Study material =
Lemma finish_last t c st r :
  st = mkVarState (curr st) (tg_neg t) (tg_count t) (curVar st) (curKey st) false false ->
  c <> "|"%byte -> c <> "/"%byte ->
  (curr st = inName /\ curVar st ++ [c] = variables.Name (tg_var t) /\ curKey st = sel_key (tg_sel t)) \/
  ((curr st = inKey \/ curr st = inXPath) /\ curVar st = variables.Name (tg_var t) /\
   curKey st ++ [c] = sel_key (tg_sel t) /\ variables.CanBeSelected (tg_var t) = true) ->
  finish_variable addV addN st c None r =
  match apply_target r t with None => inr ErrKeyRegexp | Some r => inl (0%nat, r) end.
Proof using Type.
  intros -> Hp Hs Hst. unfold finish_variable, apply_target.
  cbn [curr isquoted isNegation isCount curVar curKey] in *.
  rewrite (bool_decide_eq_false_2 (c = "|"%byte)), (bool_decide_eq_false_2 (c = "/"%byte)) by done.
  cbn [negb andb]. destruct Hst as [(-> & Hv & Hk)|([->| ->] & Hv & Hk & Hsel)].
  - rewrite (bool_decide_eq_true_2 (inName = inName)) by done. cbn [negb andb].
    rewrite Hv, Hk, variables.Parse_Name. rewrite (bool_decide_eq_false_2 (inName = inKey)) by done.
    cbn [andb]. rewrite (bool_decide_eq_false_2 (inName = inRegex)) by done. by destruct (tg_neg t).
  - rewrite (bool_decide_eq_false_2 (inKey = inName)), (bool_decide_eq_false_2 (inKey = inRegex)) by done.
    cbn [negb andb]. rewrite Hv, Hk, variables.Parse_Name, Hsel. cbn [negb]. rewrite andb_false_r.
    by destruct (tg_neg t).
  - rewrite (bool_decide_eq_false_2 (inXPath = inName)), (bool_decide_eq_false_2 (inXPath = inRegex)) by done.
    cbn [negb andb]. rewrite Hv, Hk, variables.Parse_Name, Hsel. cbn [negb]. rewrite andb_false_r.
    by destruct (tg_neg t).
Qed.

Lemma go_last_name t r : tg_sel t = NoKey -> go (target_text t) 0 varState0 r = then_ r t inl.
Proof using Type.
  intros Hs. unfold target_text. rewrite Hs. cbn [sel_text]. rewrite app_nil_r.
  destruct (Name_chars (tg_var t)) as [Hn Hne]. pose proof (Name_slash (tg_var t)) as Hsl.
  destruct (exists_last Hne) as (n & c & En). rewrite En, forallb_app in Hn.
  apply andb_true_iff in Hn as [Hn1 Hc]. cbn [forallb] in Hc. rewrite andb_true_r in Hc.
  rewrite En, app_assoc. destruct (read_flags t) as [Hi Hf].
  destruct (read_name n (foldl step_variable varState0 (flags_text t))) as [Hi' Hf']; [by rewrite Hf|done|].
  rewrite go_inside by (done || by rewrite inside_app, Hi, Hi'). rewrite foldl_app, Hf', Hf.
  rewrite (go_finish _ _ _ _ t 0); [done|apply ends_last|done|].
  apply negb_true_iff, bool_decide_eq_false in Hc. rewrite En in Hsl.
  apply finish_last; [done|set_solver|set_solver|]. left. cbn. by rewrite Hs, En.
Qed.

Lemma go_last_key t k r :
  target_ok t = true -> tg_sel t = PlainKey k -> go (target_text t) 0 varState0 r = then_ r t inl.
Proof using Type.
  intros Hok Hs. unfold target_ok in Hok. rewrite Hs in Hok.
  apply andb_true_iff in Hok as [[Hsel Hk]%andb_true_iff Hkc].
  apply negb_true_iff, bool_decide_eq_false in Hk. destruct (exists_last Hk) as (k' & c & ->).
  rewrite forallb_app in Hkc. apply andb_true_iff in Hkc as [Hk1 Hc]. cbn [forallb] in Hc.
  rewrite andb_true_r in Hc. apply negb_true_iff, bool_decide_eq_false in Hc.
  unfold target_text. rewrite Hs. cbn [sel_text].
  replace (flags_text t ++ variables.Name (tg_var t) ++ ":"%byte :: k' ++ [c])
    with (((flags_text t ++ variables.Name (tg_var t)) ++ ":"%byte :: k') ++ [c])
    by (by rewrite <- !app_assoc).
  destruct (read_head t) as [Hi Hf].
  destruct (read_key (step_variable (named t) ":"%byte) k') as [Hi' (c' & Hc' & Hf')]; [by left|done|done|done|].
  rewrite go_inside by (done || by rewrite inside_app, Hi, Hf; cbn [inside]; rewrite Hi').
  rewrite foldl_app, Hf. cbn [foldl]. rewrite Hf'.
  rewrite (go_finish _ _ _ _ t 0); [done|apply ends_last|done|].
  apply finish_last; [done|set_solver|set_solver|]. right. cbn. by rewrite Hs.
Qed.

What the exercise asks =
Only one part of the material above is to be transcribed, namely the lines starting with the line that has "destruct (Name_chars (tg_var" and going on through the line that has "rewrite En, app_assoc.", exactly as they stand.

Answer to this problem =
  destruct (Name_chars (tg_var t)) as [Hn Hne]. pose proof (Name_slash (tg_var t)) as Hsl.
  destruct (exists_last Hne) as (n & c & En). rewrite En, forallb_app in Hn.
  apply andb_true_iff in Hn as [Hn1 Hc]. cbn [forallb] in Hc. rewrite andb_true_r in Hc.
  rewrite En, app_assoc. destruct (read_flags t) as [Hi Hf].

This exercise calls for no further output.